If I knew how to do that easily I would've included an example. I think @wds15 is suggesting not using reduce_sum but one of our other parallelization tools, like map_rect. Then if you would return a bunch of answers, you can reduce them using log_sum_exp before returning them through the map_rect function call. That'll still leave you having to do a final log_sum_exp on the outside.
Thank @bob-carpenter for the response. I realize that the reduce_sum function won't work due to a loss in precision. I could not figure out how to implement parallel marginalization using map_rect either. I think @SteveBronder's idea to implement a new reducer function, like reduce_log_sum_exp, might be the way to go. Hopefully, such a function gets implemented.
So the sum you form becomes unstable even if you only split it into - say - 4 parts?
Yes @wds15. On the log scale, I am getting lp[n]= -21638. If I take exp(-21638), I get zero.
Using @bob-carpenter example, I was using sum_{n=1} ^ {n=n0} exp(lp[n]), but when I take exp(lp[n]) I get zero.
@nikunj410 --- the returns should be on the log scale, then you can use log-sum-exp to reduce on both the inside and again on the outside. That works algebraically, because log-sum-exp is just addition with log-scale arguments, and so it's transitive. That is,
log_sum_exp({a, b, c, d}) = log_sum_exp(log_sum_exp({a, b}), log_sum_exp({c, d}))
Ok, if underflow of large sub sums happens, then you can only shift things with some wisdom in advance to scale where this does not happen.
To be clear, what I suggested is:
log_sum_exp({a, b, c, d}) = log( sum( { exp( log_sum_exp({a, b}) ), exp(log_sum_exp({c, d}))) } )
The terms forming the partials need to be big enough to avoid underflowing.
On the outside, you can just apply log-sum-exp again and avoid the underflow problem, as I was suggesting in the previous message.

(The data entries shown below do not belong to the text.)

(* ===== verification/StackMapTable.v ===== *)
(** The StackMapTable attribute (classfile/stackMapTable.hpp and .cpp): the
    stream of its bytes, the reader that builds one frame after the other and
    the table that the verifier matches frames against. *)

From S2P Require Import Prelude Traps Symbols ConstantPool VerificationType StackMapFrame.
#[local] Open Scope Z_scope.
#[local] Open Scope traps_scope.

(** [ClassVerifier::BYTECODE_OFFSET] and [NEW_OFFSET], the marks of the code map. *)
Definition BYTECODE_OFFSET : Z := 1.
Definition NEW_OFFSET : Z := 2.

Definition SAME_LOCALS_1_STACK_ITEM_EXTENDED : Z := 247.
Definition SAME_EXTENDED : Z := 251.
Definition FULL : Z := 255.

Section reader.
Context `{CE : ClassEnv}.

(** What the reader keeps besides its position in the stream. *)
Variable data : option (list Z).      (* the attribute; [None] is NULL *)
Variable cp : ConstantPool.
Variable code_data : list Z.
Variable code_length : Z.

(** The state of the reader is the [_index] of its stream. *)
Abbreviation RM := (M VerifierError Z).

Definition stackmap_format_error (msg : string) : RM unit :=
  throw "java/lang/ClassFormatError" ("StackMapTable format error: " ++ msg)%string.

(** ** StackMapStream *)

Definition get_u1 : RM Z :=
  index <- get_state;
  match data with
  | None => stackmap_format_error "access beyond the end of attribute";; ret 0
  | Some d =>
      if zlength d <=? index then
        stackmap_format_error "access beyond the end of attribute";; ret 0
      else
        b <- array_get 0 d index; put_state (index + 1);; ret b
  end.

Definition get_u2 : RM Z :=
  index <- get_state;
  match data with
  | None => stackmap_format_error "access beyond the end of attribute";; ret 0
  | Some d =>
      if zlength d - 1 <=? index then
        stackmap_format_error "access beyond the end of attribute";; ret 0
      else
        b0 <- array_get 0 d index; b1 <- array_get 0 d (index + 1);
        put_state (index + 2);; ret (b0 * 256 + b1)
  end.

Definition at_end : RM bool :=
  index <- get_state;
  ret (match data with None => true | Some d => index =? zlength d end).

(** ** StackMapReader *)

(** The frame count the constructor reads. *)
Definition read_frame_count : RM Z :=
  match data with Some _ => get_u2 | None => ret 0 end.

Definition check_verification_type_array_size (size max_size : Z) : RM unit :=
  if (size <? 0) || (max_size <? size)
  then class_format_error "StackMapTable format error: bad type array size"
  else ret tt.

(** One turn of the loop of [chop] decrements [pos] by one or two. *)
Fixpoint chop_loop (n : nat) (locals : list VerificationType) (pos : Z) : RM Z :=
  match n with
  | O => ret (pos + 1)
  | S n' =>
      t <- array_get bogus_type locals pos;
      let pos := if is_category2_2nd t then pos - 2 else pos - 1 in
      if (pos <? 0) && negb (Nat.eqb n' 0) then ret (-1)
      else chop_loop n' locals pos
  end.

(** [locals_null]: the array pointer is NULL. *)
Definition chop (locals_null : bool) (locals : list VerificationType) (length chops : Z) : RM Z :=
  if locals_null then ret (-1) else chop_loop (Z.to_nat chops) locals (length - 1).

(** [flags] is the [u1*] argument: NULL, or the flags to update. *)
Definition parse_verification_type (flags : option Z) : RM (VerificationType * option Z) :=
  tag <- get_u1;
  if tag <? Raw.ITEM_UninitializedThis then ret (from_tag tag, flags)
  else if tag =? Raw.ITEM_Object then
    class_index <- get_u2;
    let bad := stackmap_format_error "bad class index";; ret (bogus_type, flags) in
    if (class_index <=? 0) || (cp_length cp <=? class_index) then bad
    else match tag_at cp class_index with
         | None => wild;; bad
         | Some tag =>
             if negb (tag_is_klass tag) && negb (tag_is_unresolved_klass tag) then bad
             else match klass_name_at cp class_index with
                  | Some n => ret (Reference n, flags)
                  | None => wild;; ret (bogus_type, flags)
                  end
         end
  else if tag =? Raw.ITEM_UninitializedThis then
    ret (uninitialized_this_type,
         match flags with Some f => Some (Z.lor f FLAG_THIS_UNINIT) | None => None end)
  else if tag =? Raw.ITEM_Uninitialized then
    offset <- get_u2;
    let bad := class_format_error "StackMapTable format error: bad offset for Uninitialized";;
               ret (bogus_type, flags) in
    if code_length <=? offset then bad
    else
      mark <- array_get 0 code_data offset;
      if negb (mark =? NEW_OFFSET) then bad else ret (uninitialized_type offset, flags)
  else
    stackmap_format_error "bad verification type";; ret (bogus_type, flags).

(** The loops that fill an array of types, with the second half of a long or
  double after the first; [types] is the array and [real] its used size. *)
Fixpoint parse_types (n : nat) (types : list VerificationType) (real : Z) (flags : option Z)
    : RM (list VerificationType * Z * option Z) :=
  match n with
  | O => ret (types, real, flags)
  | S n' =>
      r <- parse_verification_type flags;
      types <- array_set types real (fst r);
      if is_category2 (fst r) then
        types <- array_set types (real + 1) (to_category2_2nd (fst r));
        parse_types n' types (real + 2) (snd r)
      else parse_types n' types (real + 1) (snd r)
  end.

Definition flags_value (flags : option Z) : Z := match flags with Some f => f | None => 0 end.

(** The frames of the table; the boolean says whether [_locals] is NULL. *)
Section next.
Variables (pre_frame : StackMapFrame) (pre_null first : bool) (max_locals max_stack : Z).

Definition fresh_locals (n : Z) : list VerificationType := replicate (Z.to_nat n) bogus_type.

(** The locals of a frame that repeats the previous ones: a fresh array
    when the previous frame is the mutable one. *)
Definition same_locals : list VerificationType * bool :=
  if first then
  if 0 <? f_locals_size pre_frame then (fresh_locals (f_locals_size pre_frame), false)
  else ([], true)
  else (f_locals pre_frame, pre_null).

(** [if (first && locals != NULL) frame->copy_locals(pre_frame)]. *)
Definition finish_locals (frame : StackMapFrame) (null : bool) : RM (option (StackMapFrame * bool)) :=
  if first && negb null then
  frame <- copy_locals frame pre_frame; ret (Some (frame, null))
  else ret (Some (frame, null)).

(** [same_frame]. *)
Definition next_same (frame_type : Z) : RM (option (StackMapFrame * bool)) :=
  let offset := if first then frame_type else f_offset pre_frame + frame_type + 1 in
  let '(locals, null) := same_locals in
  finish_locals (table_frame offset (f_flags pre_frame) (f_locals_size pre_frame) 0
                 max_locals max_stack locals []) null.

(** The common part of the two [same_locals_1_stack_item] frames. *)
Definition next_one_item (offset : Z) : RM (option (StackMapFrame * bool)) :=
  let '(locals, null) := same_locals in
  r <-! parse_verification_type None or None;
  let t := fst r in
  let '(stack, stack_size) :=
  if is_category2 t then ([t; to_category2_2nd t], 2) else ([t; bogus_type], 1) in
  _ <-! check_verification_type_array_size stack_size max_stack or None;
  finish_locals (table_frame offset (f_flags pre_frame) (f_locals_size pre_frame) stack_size
                 max_locals max_stack locals stack) null.

Definition next_same_locals_1 (frame_type : Z) : RM (option (StackMapFrame * bool)) :=
  next_one_item (if first then frame_type - 64 else f_offset pre_frame + frame_type - 63).

Definition extended_offset (offset_delta : Z) : Z :=
  if first then offset_delta else f_offset pre_frame + offset_delta + 1.

Definition next_same_locals_1_extended (offset_delta : Z) : RM (option (StackMapFrame * bool)) :=
  next_one_item (extended_offset offset_delta).

(** [chop_frame] and [same_frame_extended]. *)
Definition next_chop (frame_type offset_delta : Z) : RM (option (StackMapFrame * bool)) :=
  let length := f_locals_size pre_frame in
  let chops := SAME_EXTENDED - frame_type in
  let build (new_length flags : Z) :=
  let '(locals, null) :=
    if first then
      if 0 <? new_length then (fresh_locals new_length, false) else ([], true)
    else (f_locals pre_frame, pre_null) in
  finish_locals (table_frame (extended_offset offset_delta) flags new_length 0
                   max_locals max_stack locals []) null in
  if negb (chops =? 0) then
  new_length <- chop pre_null (f_locals pre_frame) length chops;
  _ <-! check_verification_type_array_size new_length max_locals or None;
  (* uninitializedThis could have been chopped *)
  extent new_length (f_locals pre_frame);;
  build new_length
    (if existsb is_uninitialized_this (take (Z.to_nat new_length) (f_locals pre_frame))
     then FLAG_THIS_UNINIT else 0)
  else build length (f_flags pre_frame).

(** [append_frame]. *)
Definition next_append (frame_type offset_delta : Z) : RM (option (StackMapFrame * bool)) :=
  let appends := frame_type - SAME_EXTENDED in
  let size := f_locals_size pre_frame in
  extent size (f_locals pre_frame);;
  let locals := take (Z.to_nat size) (f_locals pre_frame) ++ fresh_locals (appends * 2) in
  r <- parse_types (Z.to_nat appends) locals size (Some (f_flags pre_frame));
  let '(locals, real_length, flags) := r in
  _ <-! check_verification_type_array_size real_length max_locals or None;
  ret (Some (table_frame (extended_offset offset_delta) (flags_value flags) real_length 0
             max_locals max_stack locals [], false)).

(** [full_frame]. *)
Definition next_full (offset_delta : Z) : RM (option (StackMapFrame * bool)) :=
  locals_size <- get_u2;
  r <- parse_types (Z.to_nat locals_size) (fresh_locals (locals_size * 2)) 0 (Some 0);
  let '(locals, real_locals_size, flags) := r in
  _ <-! check_verification_type_array_size real_locals_size max_locals or None;
  stack_size <- get_u2;
  r <- parse_types (Z.to_nat stack_size) (fresh_locals (stack_size * 2)) 0 None;
  let '(stack, real_stack_size, _) := r in
  _ <-! check_verification_type_array_size real_stack_size max_stack or None;
  ret (Some (table_frame (extended_offset offset_delta) (flags_value flags) real_locals_size
             real_stack_size max_locals max_stack locals stack, locals_size =? 0)).

(** [StackMapReader::next]: [None] is NULL. *)
Definition next : RM (option (StackMapFrame * bool)) :=
  frame_type <- get_u1;
  if frame_type <? 64 then next_same frame_type
  else if frame_type <? 128 then next_same_locals_1 frame_type
  else
  offset_delta <- get_u2;
  _ <-! (if frame_type <? SAME_LOCALS_1_STACK_ITEM_EXTENDED
         then stackmap_format_error "reserved frame type" else ret tt) or None;
  if frame_type =? SAME_LOCALS_1_STACK_ITEM_EXTENDED then next_same_locals_1_extended offset_delta
  else if frame_type <=? SAME_EXTENDED then next_chop frame_type offset_delta
  else if frame_type <? SAME_EXTENDED + 4 then next_append frame_type offset_delta
  else if frame_type =? FULL then next_full offset_delta
  else
    _ <-! stackmap_format_error "reserved frame type" or None; ret None.
End next.

Definition check_end : RM unit :=
  b <- at_end;
  if negb b then stackmap_format_error "wrong attribute size" else ret tt.

(** ** The constructor of StackMapTable *)

(** The loop over the frames; [n] frames are left, [i] is used in the error only. *)
Fixpoint read_frames (n : nat) (pre_frame : StackMapFrame) (pre_null first : bool)
    (max_locals max_stack : Z) : RM (list StackMapFrame) :=
  match n with
  | O =>
      _ <-? check_end or [];
      ret []
  | S n' =>
      r <-! next pre_frame pre_null first max_locals max_stack or [];
      match r with
      | None => wild;; ret []        (* a NULL frame would be dereferenced *)
      | Some (frame, null) =>
          let offset := f_offset frame in
          let bad := verify_error (bad_stackmap frame) "StackMapTable error: bad offset";; ret [] in
          if code_length <=? offset then bad
          else
            mark <- array_get 0 code_data offset;
            if mark =? 0 then bad
            else
              frames <- read_frames n' frame null false max_locals max_stack;
              ret (frame :: frames)
      end
  end.
End reader.

(** * The table *)

Record StackMapTable : Type := mkTable {
    smt_code_length : Z;
    smt_frames : list StackMapFrame       (* _frame_array, of length _frame_count *)
  }.

Definition get_frame_count (t : StackMapTable) : Z := zlength (smt_frames t).

(** [StackMapReader] then [StackMapTable], from the initial frame. *)
Definition read_table (data : option (list Z)) (cp : ConstantPool) (code_data : list Z)
    (code_length : Z) (init_frame : StackMapFrame) (max_locals max_stack : Z)
    : M VerifierError Z StackMapTable :=
  frame_count <- read_frame_count data;
  frames <- read_frames data cp code_data code_length (Z.to_nat frame_count) init_frame false true
              max_locals max_stack;
  ret (mkTable code_length frames).

(** [get_index_from_offset]: the first frame with the offset, or the count. *)
Fixpoint index_from_offset (frames : list StackMapFrame) (offset i : Z) : Z :=
  match frames with
  | [] => i
  | f :: frames' => if f_offset f =? offset then i else index_from_offset frames' offset (i + 1)
  end.
Definition get_index_from_offset (t : StackMapTable) (offset : Z) : Z :=
  index_from_offset (smt_frames t) offset 0.

Section table.
Context `{CE : ClassEnv}.
Variable current_type : VerificationType.

(** The [update] part of [match_stackmap]. *)
Definition use_stackmap_frame (stackmap_frame : StackMapFrame) : VM unit :=
  f <- get_state;
  let lsize := f_locals_size stackmap_frame in
  let ssize := f_stack_size stackmap_frame in
  let f := if (lsize <? f_locals_size f) || (ssize <? f_stack_size f) then reset f else f in
  f <- copy_locals (set_locals_size f lsize) stackmap_frame;
  f <- copy_stack (set_stack_size f ssize) stackmap_frame;
  put_state (set_flags f (f_flags stackmap_frame)).

(** [match_stackmap] with a frame index; the context is the out-parameter,
  [no_context] if it was not assigned. *)
Definition match_stackmap_at (t : StackMapTable) (target frame_index : Z) (match_ update : bool)
    : VM (bool * ErrorContext) :=
  f <- get_state;
  if (frame_index <? 0) || (get_frame_count t <=? frame_index) then
    let ctx := missing_stackmap (f_offset f) in
    verify_error ctx "Expecting a stackmap frame at branch target %d";; ret (false, ctx)
  else
    match zlookup (smt_frames t) frame_index with
    | None => wild;; ret (false, no_context)
    | Some stackmap_frame =>
        r <-! (if match_ then is_assignable_to current_type stackmap_frame (negb update)
               else ret (true, None)) or (false, no_context);
        let '(result, ctx) := r in
        let ctx := match ctx with Some c => c | None => no_context end in
        (if update then use_stackmap_frame stackmap_frame else ret tt);;
        ret (result, ctx)
    end.

Definition match_stackmap (t : StackMapTable) (target : Z) (match_ update : bool)
    : VM (bool * ErrorContext) :=
  match_stackmap_at t target (get_index_from_offset t target) match_ update.

Definition check_new_object (target : Z) : VM unit :=
  f <- get_state;
  if target <? f_offset f then
    b <- has_new_object;
    if b : bool then
      verify_error (bad_code (f_offset f)) "Uninitialized object exists on backward branch %d";; ret tt
    else ret tt
  else ret tt.

Definition check_jump_target (t : StackMapTable) (target : Z) : VM unit :=
  r <-! match_stackmap t target true false or tt;
  let '(matches, ctx) := r in
  if negb matches || (target <? 0) || (smt_code_length t <=? target) then
    verify_error ctx "Inconsistent stackmap frames at branch target %d";; ret tt
  else
    _ <-! check_new_object target or tt; ret tt.
End table.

Then it doesn't matter what scale the returns of the map are.
@bob-carpenter you can't apply on the outside the log_sum_exp if you want to use reduce_sum. reduce_sum will simply sum on the natural scale.... so we'd need a reduce_log_sum_exp for that to work. It's not hard to write (I think), it's just a lot of work to hammer out the tests & doc. I am happy to write the function itself, but I would call for help to copy over and adapt all the tests & docs.

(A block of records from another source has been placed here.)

(* ===== verification/ClassFileStream.v ===== *)
(** Reading a class file: [ClassFileStream] (classfile/classFileStream.hpp and
    .cpp), and the outcomes of the functions of the parser. Every call in the
    parser is followed by CHECK, so an exception ends the caller as well. *)

From S2P Require Import Prelude.
#[local] Open Scope Z_scope.

(** ** Outcomes *)

(** A pending exception is its class and its format string; [Wild] is an
    access outside a buffer or an object of the wrong kind, which only a debug
    build catches. *)
Inductive Outcome (A : Type) : Type :=
  | Return (a : A)
  | Throw (exception message : string)
  | Wild.
Arguments Return {A} a.
Arguments Throw {A} exception message.
Arguments Wild {A}.

Definition and_check {A B} (m : Outcome A) (k : A -> Outcome B) : Outcome B :=
  match m with
  | Return a => k a
  | Throw e msg => Throw e msg
  | Wild => Wild
  end.

(** A read that can leave its buffer. *)
Definition access {A} (o : option A) : Outcome A :=
  match o with Some a => Return a | None => Wild end.

Declare Scope check_scope.
Delimit Scope check_scope with check.
Notation "x <-- m ; k" := (and_check m (fun x => k))
  (at level 100, m at next level, right associativity, only parsing) : check_scope.
Notation "m ;;; k" := (and_check m (fun _ => k))
  (at level 100, right associativity, only parsing) : check_scope.
#[local] Open Scope check_scope.

Definition throw_ClassFormatError {A} (msg : string) : Outcome A := Throw "java/lang/ClassFormatError" msg.
Definition classfile_parse_error {A} (msg : string) : Outcome A := throw_ClassFormatError msg.
Definition guarantee_property (b : bool) (msg : string) : Outcome unit :=
  if b then Return tt else classfile_parse_error msg.

(** ** The stream *)

Record ClassFileStream : Type := mkClassFileStream {
  cfs_buffer : list Z;     (* _buffer_start .. _buffer_end *)
  cfs_current : Z;         (* _current - _buffer_start *)
  cfs_need_verify : bool
}.

(** [_buffer_end - _buffer_start]. *)
Definition stream_length (s : ClassFileStream) : Z := zlength (cfs_buffer s).
Definition set_current (pos : Z) (s : ClassFileStream) : ClassFileStream :=
  mkClassFileStream (cfs_buffer s) pos (cfs_need_verify s).
Definition set_verify (flag : bool) (s : ClassFileStream) : ClassFileStream :=
  mkClassFileStream (cfs_buffer s) (cfs_current s) flag.
Definition new_stream (buffer : list Z) : ClassFileStream := mkClassFileStream buffer 0 false.
Definition at_eos (s : ClassFileStream) : bool := cfs_current s =? stream_length s.

Definition Reads (A : Type) : Type := ClassFileStream -> Outcome (A * ClassFileStream).

Definition truncated_file_error {A} : Outcome A := throw_ClassFormatError "Truncated class file".

(** [guarantee_more]: the remaining size is a 64-bit [size_t], the size asked
    for an [unsigned int]. *)
Definition guarantee_more (size : Z) (s : ClassFileStream) : Outcome unit :=
  let remaining := u8 (stream_length s - cfs_current s) in
  let usize := u4 size in
  if remaining <? usize then truncated_file_error else Return tt.

(** [*(_current + k)]. *)
Definition peek (s : ClassFileStream) (k : Z) : Outcome Z := access (zlookup (cfs_buffer s) (cfs_current s + k)).

(** [Bytes::get_Java_u2] and its wider versions: the most significant byte
    first, also where the byte order of the machine is swapped. *)
Fixpoint get_Java (n : nat) (k acc : Z) (s : ClassFileStream) : Outcome Z :=
  match n with
  | O => Return acc
  | S n' => b <-- peek s k; get_Java n' (k + 1) (acc * 256 + b) s
  end.

Definition get_fast (size : nat) : Reads Z := fun s =>
  res <-- get_Java size 0 0 s;
  Return (res, set_current (cfs_current s + Z.of_nat size) s).
Definition get_u1_fast : Reads Z := get_fast 1.
Definition get_u2_fast : Reads Z := get_fast 2.
Definition get_u4_fast : Reads Z := get_fast 4.
Definition get_u8_fast : Reads Z := get_fast 8.

(** The checked versions test the size only if the stream is to be verified. *)
Definition get_checked (size : nat) : Reads Z := fun s =>
  (if cfs_need_verify s then guarantee_more (Z.of_nat size) s else Return tt);;;
  get_fast size s.
Definition get_u1 : Reads Z := get_checked 1.
Definition get_u2 : Reads Z := get_checked 2.
Definition get_u4 : Reads Z := get_checked 4.
Definition get_u8 : Reads Z := get_checked 8.

(** Skipping; [length * 2] is an int. *)
Definition skip_u1_fast (length : Z) (s : ClassFileStream) : ClassFileStream :=
  set_current (cfs_current s + length) s.
Definition skip_u2_fast (length : Z) (s : ClassFileStream) : ClassFileStream :=
  set_current (cfs_current s + s4 (2 * length)) s.
Definition skip_u1 (length : Z) : Reads unit := fun s =>
  (if cfs_need_verify s then guarantee_more length s else Return tt);;;
  Return (tt, skip_u1_fast length s).
Definition skip_u2 (length : Z) : Reads unit := fun s =>
  (if cfs_need_verify s then guarantee_more (s4 (length * 2)) s else Return tt);;;
  Return (tt, set_current (cfs_current s + s4 (length * 2)) s).

(** ** Laws *)

(** [m] does not access anything outside its buffers. *)
Definition tame {A} (m : Outcome A) : Prop := m <> Wild.

Lemma and_check_return {A B} (m : Outcome A) (k : A -> Outcome B) b :
  and_check m k = Return b <-> exists a, m = Return a /\ k a = Return b.
Proof. destruct m; simpl; naive_solver. Qed.

Lemma tame_and_check {A B} (m : Outcome A) (k : A -> Outcome B) :
  tame m -> (forall a, m = Return a -> tame (k a)) -> tame (and_check m k).
Proof. destruct m; simpl; [auto|done|done]. Qed.

Lemma guarantee_property_return b msg u : guarantee_property b msg = Return u <-> b = true.
Proof. unfold guarantee_property. destruct b, u; naive_solver. Qed.

(** The position lies in the buffer, which is smaller than an [int]. *)
Record stream_wf (s : ClassFileStream) : Prop := {
  sw_current : 0 <= cfs_current s <= stream_length s;
  sw_length : stream_length s < 2147483648;
  sw_bytes : Forall (fun b => 0 <= b < 256) (cfs_buffer s)
}.

Lemma guarantee_more_spec size s :
  stream_wf s -> 0 <= size < 4294967296 ->
  guarantee_more size s = if size <=? stream_length s - cfs_current s then Return tt else truncated_file_error.
Proof.
  intros [Hc Hl _] Hs. unfold guarantee_more. rewrite u4_small, u8_small by lia.
  destruct (Z.ltb_spec (stream_length s - cfs_current s) size), (Z.leb_spec size (stream_length s - cfs_current s));
    try lia; done.
Qed.

(** The value of bytes, most significant first. *)
Fixpoint big_endian (acc : Z) (bytes : list Z) : Z :=
  match bytes with [] => acc | b :: bytes' => big_endian (acc * 256 + b) bytes' end.

Definition bytes_at (s : ClassFileStream) (pos : Z) (n : nat) : list Z := take n (drop (Z.to_nat pos) (cfs_buffer s)).

Lemma get_Java_spec n k acc s :
  0 <= cfs_current s -> 0 <= k -> cfs_current s + k + Z.of_nat n <= stream_length s ->
  get_Java n k acc s = Return (big_endian acc (bytes_at s (cfs_current s + k) n)).
Proof.
  intros Hc. revert k acc. induction n as [|n IH]; intros k acc Hk Hn; [done|]. cbn [get_Java].
  unfold peek, access. unfold stream_length in *.
  destruct (zlookup_is_Some (cfs_buffer s) (cfs_current s + k)) as [b Hb]; [lia|]. rewrite Hb. cbn [and_check].
  rewrite IH by lia. unfold bytes_at. unfold zlookup in Hb. destruct (Z.ltb_spec (cfs_current s + k) 0); [lia|].
  rewrite (drop_S _ _ _ Hb). replace (Z.to_nat (cfs_current s + (k + 1))) with (S (Z.to_nat (cfs_current s + k))) by lia.
  done.
Qed.

Lemma big_endian_range acc bytes :
  Forall (fun b => 0 <= b < 256) bytes -> 0 <= acc ->
  acc * 256 ^ zlength bytes <= big_endian acc bytes < (acc + 1) * 256 ^ zlength bytes.
Proof.
  intros Hb. revert acc. induction Hb as [|b bytes Hb _ IH]; intros acc Hacc; cbn [big_endian]; [change (zlength []) with 0; lia|].
  rewrite zlength_cons, Z.pow_add_r by (lia || apply zlength_nonneg). specialize (IH (acc * 256 + b)).
  assert (0 < 256 ^ zlength bytes) by (apply Z.pow_pos_nonneg; [lia|apply zlength_nonneg]). nia.
Qed.

Lemma bytes_at_length s pos n :
  0 <= pos -> pos + Z.of_nat n <= stream_length s -> length (bytes_at s pos n) = n.
Proof. unfold bytes_at, stream_length, zlength. intros Hp Hn. rewrite length_take, length_drop. lia. Qed.

Lemma bytes_at_Forall s pos n : stream_wf s -> Forall (fun b => 0 <= b < 256) (bytes_at s pos n).
Proof. intros [_ _ Hb]. by apply Forall_take, Forall_drop. Qed.

(** A read that fits returns a value of its width and moves past it. *)
Lemma get_fast_spec size s :
  stream_wf s -> Z.of_nat size <= stream_length s - cfs_current s ->
  exists v, get_fast size s = Return (v, set_current (cfs_current s + Z.of_nat size) s) /\
    v = big_endian 0 (bytes_at s (cfs_current s) size) /\ 0 <= v < 256 ^ Z.of_nat size.
Proof.
  intros Hwf Hfit. pose proof Hwf as [Hc Hl _]. eexists. unfold get_fast.
  rewrite get_Java_spec by lia. rewrite Z.add_0_r. split; [done|]. split; [done|].
  pose proof (big_endian_range 0 (bytes_at s (cfs_current s) size) (bytes_at_Forall _ _ _ Hwf) ltac:(lia)) as Hr.
  unfold zlength in Hr. rewrite bytes_at_length in Hr by lia. lia.
Qed.

Lemma set_current_wf pos s : stream_wf s -> 0 <= pos <= stream_length s -> stream_wf (set_current pos s).
Proof. intros [Hc Hl Hb] Hp. by split. Qed.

Ah, now I see where our signals crossed. I was assuming they'd have to use map_rect to make this work, which is considerably clunkier because it doesn't bind arguments. I'd be in favor of adding a reduce_log_sum_exp function.
Exactly, reduce_log_sum_exp like function is better because we can pass any kind of argument very easily. There is one point of contention though, unlike map_rect that returns a vector, reduce_sum returns a scalar. This means if we have to estimate the probabilities associated with each discrete outcome, we will have to repeat the calculations in the generated quantities block.
Ideally, we want a reduce function for which it is easy to supply arguments and returns a vector of log-prob-density for each discrete outcome(lq[n]). We can then use log_sum_exp on this output vector lq[n] to update the target and generate probabilities associated with each discrete outcome in the generated quantities block
Ideally, we want a reduce function for which it is easy to supply arguments and returns a vector of log-prob-density for each discrete outcome(lq[n]).
You can try both ways, but we've usually found that repeating calculations in the generated quantities block is faster than adding a bunch of intermediate transformed parameters. That's because generated quantities execute with double arguments and no autodiff. The computational bottleneck in what you suggest is that it makes a much larger autodiff expression graph, which is typically the bottleneck in a Stan program.
Yes, that makes sense. I would be happy with basically anything
@bob-carpenter and @wds15 would it be reasonable to expect this feature could be released in the next release stan 2.31?
Not quite... work has not even started for it and reduce_sum was a huge feature to implement.